Soixante ans se sont écoulés depuis qu'il a rejoint le voisinage de Dieu, à un âge qui frisait à peine la trentaine. Depuis sa plus tendre enfance, l'amour de la patrie a trouvé chez lui des dispositions naturelles pour prendre racine dans sa conscience. Il clamait haut et fort ses appels au sacrifice pour la défense de la patrie et la restauration de la liberté.

Son père, Ahmed ben Harti Hajji, fin psychologue et éducateur averti observait les aptitudes de son enfant dans tout ce qu'il entreprenait comme activités, et avait le pressentiment que ce blé en herbe était en train de mûrir et que le temps de la moisson n'allait pas tarder à venir.

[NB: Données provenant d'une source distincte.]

(** * SBR automation: row loading, resume, retry and the autofill loop

    A shallow embedding of the Python sources under [sbr_automation/]
    (utils.py, excel_loader.py, loader.py, resume.py, logbook.py,
    submitter.py, table_actions.py, autofill.py).

    Conventions of the embedding.
    - Python [str] is [string]; the text is taken to be ASCII, so
      [str.isdigit], [\d], [\s], [str.upper] and [str.lower] are the
      ASCII ones.
    - Python [int] is [Z].
    - [dict] is stdpp's [gmap].
    - Console output ([print]) is not modelled. *)

From Stdlib Require Import ZArith Ascii String DecimalString.
From Stdlib Require Import DecimalZ DecimalN DecimalPos.
From stdpp Require Import gmap strings list.

Local Open Scope string_scope.
Local Open Scope Z_scope.
Local Open Scope list_scope.

(** ** Python values and string primitives *)

Module Py.

(** The objects that reach the normalisers: [None], a float NaN (an empty
    spreadsheet cell), a [str], or any other object, given by the text
    [str(value)] yields and by its truth value. *)
Inductive pyobj : Type :=
| PyNone
| PyNaN
| PyStr (s : string)
| PyOther (text : string) (truth : bool).

(** [str(value)] *)
Definition py_str (v : pyobj) : string :=
  match v with
  | PyNone => "None"
  | PyNaN => "nan"
  | PyStr s => s
  | PyOther t _ => t
  end.

(** [bool(value)]: NaN is a non-zero float, hence true. *)
Definition truthy (v : pyobj) : bool :=
  match v with
  | PyNone => false
  | PyNaN => true
  | PyStr s => negb (String.eqb s "")
  | PyOther _ b => b
  end.

(** [a or b] *)
Definition py_or (a b : pyobj) : pyobj := if truthy a then a else b.

Definition code (c : ascii) : N := N_of_ascii c.

(** [\d] / one character of [str.isdigit] *)
Definition is_digit (c : ascii) : bool :=
  (48 <=? code c)%N && (code c <=? 57)%N.

(** [\s] / [str.isspace] on ASCII: TAB, LF, VT, FF, CR, FS, GS, RS, US, SPACE *)
Definition is_space (c : ascii) : bool :=
  ((9 <=? code c)%N && (code c <=? 13)%N)
  || ((28 <=? code c)%N && (code c <=? 32)%N).

Definition lower_char (c : ascii) : ascii :=
  if (65 <=? code c)%N && (code c <=? 90)%N then ascii_of_N (code c + 32) else c.

Definition upper_char (c : ascii) : ascii :=
  if (97 <=? code c)%N && (code c <=? 122)%N then ascii_of_N (code c - 32) else c.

Il lui permettait d'assister aux réceptions auxquelles il conviait les notabilités de la classe cultivée.

Ces réunions lui offraient la possibilité de suivre des discussions à bâtons rompus. Il prenait plaisir à écouter les commentaires des uns et des autres, si bien qu'on disait de lui dans ce milieu de personnes âgées qu'il était "un jeune parmi les adultes" pendant que les amis de son âge renversaient la formule et le qualifiaient d'"adulte parmi les jeunes", en raison de la largeur d'esprit et de la pondération dans la réflexion qui le caractérisaient et se trouvaient rarement réunies dans la jeunesse de sa génération.

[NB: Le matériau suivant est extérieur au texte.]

(** One merge step keeps an accumulator untouched or non-empty and never
    shortens it. *)
Lemma merge_into_grows acc temp data_type acc' out :
  started_or_untouched acc ->
  merge_into acc temp data_type = Ok (acc', out) ->
  started_or_untouched acc' ∧ len acc <= len acc'.
Proof.
  intros Hacc. unfold merge_into.
  destruct (empty temp) eqn:Ht; simpl; [by intros [= <- <-]|].
  set (keys := get_merge_keys temp data_type).
  destruct Hacc as [->|Hne].
  - intros Hsm.
    destruct (safe_merge_degenerate empty_frame temp keys default_suffixes)
      as (H & _ & _).
    rewrite H in Hsm by done. injection Hsm as <- <-.
    split; [by right | unfold len; simpl; lia].
  - destruct (decide (shared_keys acc temp keys = [])) as [Hk|Hk].
    + intros Hsm.
      destruct (safe_merge_degenerate acc temp keys default_suffixes) as (_ & _ & H).
      rewrite H in Hsm; [| done | done | by apply existing_keys_nil].
      injection Hsm as <- <-. split; [by right | done].
    + intros Hsm.
      destruct (safe_merge_row_count acc temp keys acc' out Hne Ht Hk Hsm) as [Hle _].
      split; [|done]. right.
      apply safe_merge_inv in Hsm as [Hm _]; try done.
      apply merge_outer_spec in Hm as [Hcols _].
      apply empty_false_inv in Hne as [Hc Hv].
      unfold empty. rewrite Hcols.
      destruct (columns acc) as [|c cs]; [done|]. simpl.
      destruct (values acc') eqn:Hv'; [|done].
      unfold len in Hle. rewrite Hv' in Hle. destruct (values acc); [done|].
      simpl in Hle. lia.
Qed.

Lemma merge_statistic_group_grows s stat_data s' :
  consolidated_ok s ->
  merge_statistic_group s stat_data = Ok s' ->
  consolidated_ok s' ∧
  len (teaminfo_for_df (fst s)) <= len (teaminfo_for_df (fst s')) ∧
  len (teaminfo_against_df (fst s)) <= len (teaminfo_against_df (fst s')) ∧
  len (playerinfo_df (fst s)) <= len (playerinfo_df (fst s')) ∧
  snd s `prefix_of` snd s'.
Proof.
  destruct s as [c out]. intros (H1 & H2 & H3). simpl in *.
  unfold merge_statistic_group.
  destruct (merge_into (teaminfo_for_df c) (squad stat_data) "team")
    as [[a1 o1]|e] eqn:E1; [|done].
  destruct (merge_into (teaminfo_against_df c) (opponent stat_data) "team")
    as [[a2 o2]|e] eqn:E2; [|done].
  destruct (merge_into (playerinfo_df c) (player stat_data) "player")
    as [[a3 o3]|e] eqn:E3; [|done].
  simpl. intros [= <-]. simpl.
  destruct (merge_into_grows _ _ _ _ _ H1 E1) as [G1 L1].
  destruct (merge_into_grows _ _ _ _ _ H2 E2) as [G2 L2].
  destruct (merge_into_grows _ _ _ _ _ H3 E3) as [G3 L3].
  repeat split; try done. by apply prefix_app_r.
Qed.

(** X19: along the loop over the statistic groups none of the three
    consolidated tables ever loses a row, and what has been printed stays:
    processing one more group gives tables with at least as many rows and
    an output that extends the previous one. *)
Theorem consolidation_never_loses_rows (groups : list StatData) (g : StatData)
    (c c' : Consolidated) (out out' : list string) :
  merge_statistic_groups groups = Ok (c, out) ->
  merge_statistic_groups (groups ++ [g]) = Ok (c', out') ->
  len (teaminfo_for_df c) <= len (teaminfo_for_df c') ∧
  len (teaminfo_against_df c) <= len (teaminfo_against_df c') ∧
  len (playerinfo_df c) <= len (playerinfo_df c') ∧
  out `prefix_of` out'.
Proof.
  unfold merge_statistic_groups. intros Hrun. rewrite foldM_snoc, Hrun. simpl.
  intros Hstep.
  assert (Hok : consolidated_ok (c, out)).
  { eapply (foldM_invariant merge_statistic_group consolidated_ok);
      [| |exact Hrun].
    - intros b x b' Hb Hf. by destruct (merge_statistic_group_grows b x b' Hb Hf).
    - repeat split; by left. }
  destruct (merge_statistic_group_grows (c, out) g (c', out') Hok Hstep)
    as (_ & L1 & L2 & L3 & Hp).
  by repeat split.
Qed.

Lemma consolidation_never_loses_rows_witness :
  exists c out c' out',
    merge_statistic_groups [mkStatData goals_table empty_frame players_first]
      = Ok (c, out) ∧
    merge_statistic_groups
      ([mkStatData goals_table empty_frame players_first]
       ++ [mkStatData shots_table goals_table players_later]) = Ok (c', out') ∧
    len (teaminfo_for_df c) <= len (teaminfo_for_df c') ∧
    len (teaminfo_against_df c) <= len (teaminfo_against_df c') ∧
    len (playerinfo_df c) <= len (playerinfo_df c') ∧
    out `prefix_of` out'.
Proof.
  destruct (merge_statistic_groups [mkStatData goals_table empty_frame players_first])
    as [[c out]|e] eqn:H1; [|vm_compute in H1; discriminate H1].
  destruct (merge_statistic_groups
              ([mkStatData goals_table empty_frame players_first]
               ++ [mkStatData shots_table goals_table players_later]))
    as [[c' out']|e] eqn:H2; [|vm_compute in H2; discriminate H2].
  exists c, out, c', out'. split; [reflexivity|]. split; [reflexivity|].
  exact (consolidation_never_loses_rows _ _ _ _ _ _ H1 H2).
Defined.

(** ** The page addresses *)

Lemma split_on_nonempty sep s : split_on sep s ≠ [].
Proof.
  destruct s as [|a s]; simpl; [done|].
  destruct (Ascii.eqb a sep); [done|]. by destruct (split_on sep s).
Qed.

Lemma split_on_app sep a : forall b,
  split_on sep (a +:+ String sep b) = split_on sep a ++ split_on sep b.
Proof.
  induction a as [|x a IH]; intros b.
  - rewrite app_nil_l. simpl. by rewrite Ascii.eqb_refl.
  - rewrite app_cons. simpl. destruct (Ascii.eqb x sep); [by rewrite IH|].
    rewrite IH. pose proof (split_on_nonempty sep a) as Hne.
    by destruct (split_on sep a).
Qed.

Lemma split_on_no_sep sep s :
  string_forall (fun a => negb (Ascii.eqb a sep)) s = true -> split_on sep s = [s].
Proof.
  induction s as [|a s IH]; [done|]. simpl.
  intros [Ha Hs]%andb_true_iff. apply negb_true_iff in Ha. rewrite Ha.
  by rewrite (IH Hs).
Qed.

Lemma join_with_cons sep p q ps :
  join_with sep (p :: q :: ps) = p +:+ sep +:+ join_with sep (q :: ps).
Proof. reflexivity. Qed.

Lemma join_with_app sep l1 : forall l2,
  l1 ≠ [] -> l2 ≠ [] ->
  join_with sep (l1 ++ l2) = join_with sep l1 +:+ sep +:+ join_with sep l2.
Proof.
  induction l1 as [|p l1 IH]; intros l2 H1 H2; [done|].
  destruct l1 as [|q l1].
  - destruct l2 as [|r l2]; [done|]. reflexivity.
  - change ((p :: q :: l1) ++ l2) with (p :: q :: (l1 ++ l2)).
    rewrite !join_with_cons.
    change (q :: l1 ++ l2) with ((q :: l1) ++ l2). rewrite IH by done.
    by rewrite !app_assoc_str.
Qed.

Lemma join_with_char a sep w ws :
  join_with sep (String a w :: ws) = String a (join_with sep (w :: ws)).
Proof. destruct ws; reflexivity. Qed.

(** Joining what was split gives the string back. *)
Lemma join_split sep s : join_with (String sep "") (split_on sep s) = s.
Proof.
  induction s as [|a s IH]; [done|]. simpl.
  destruct (Ascii.eqb_spec a sep) as [->|Hne].
  - pose proof (split_on_nonempty sep s) as Hn.
    destruct (split_on sep s) as [|w ws] eqn:E; [done|].
    rewrite join_with_cons, IH. reflexivity.
  - pose proof (split_on_nonempty sep s) as Hn.
    destruct (split_on sep s) as [|w ws] eqn:E; [done|].
    by rewrite join_with_char, IH.
Qed.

Saïd voyait en son frère aîné Abderrahman un exemple à suivre en raison du haut niveau de sa formation politique, qui lui a valu d'être appelé "Zaghloul du Maroc". Parmi les évènements qui sont restés gravés dans sa mémoire, il se rappellera toujours cette manifestation que son grand frère a initiée en 1919, soit 7 années seulement après l'entrée en vigueur du Traité du protectorat, appelant la population à y prendre part pour exprimer sa solidarité avec l'ancien pacha de Salé, qui a été exilé de la ville, pour s'être opposé à un impôt frappant les petits commerçants et les artisans nouvellement introduit par la puissance coloniale.

Cette manifestation, la première qui ait été organisée pendant la période du protectorat, a valu à son instigateur d'être arrêté et conduit manu militari en prison où il a purgé une peine d'emprisonnement de deux semaines fermes.

Lorsque la guerre du Rif a éclaté en l921, alors que son âge ne dépassait pas les 9 ans, il a redoublé d'admiration pour son frère aîné en le voyant soutenir ouvertement le chef rifain, Abdelkrim Khattabi. Voici ce qu'a écrit à ce sujet l'historien Mohammed Zniber: "Nous le voyons montrer une sympathie extrême pour la révolution rifaine. Il entretenait avec ses principaux dirigeants un échange suivi de correspondance. Abdelkrim lui a écrit ou fait écrire une lettre d'encouragement, ce qui l'a amené à penser sérieusement à la meilleure manière de concrétiser son soutien à la guerre de libération engagée dans les montagnes du Rif. Il disait, en parlant de son propre domicile: Cette grande maison peut être aménagée en dispensaire pour soigner les blessés, la maison attenante pourra servir de centre de recrutement des volontaires ..."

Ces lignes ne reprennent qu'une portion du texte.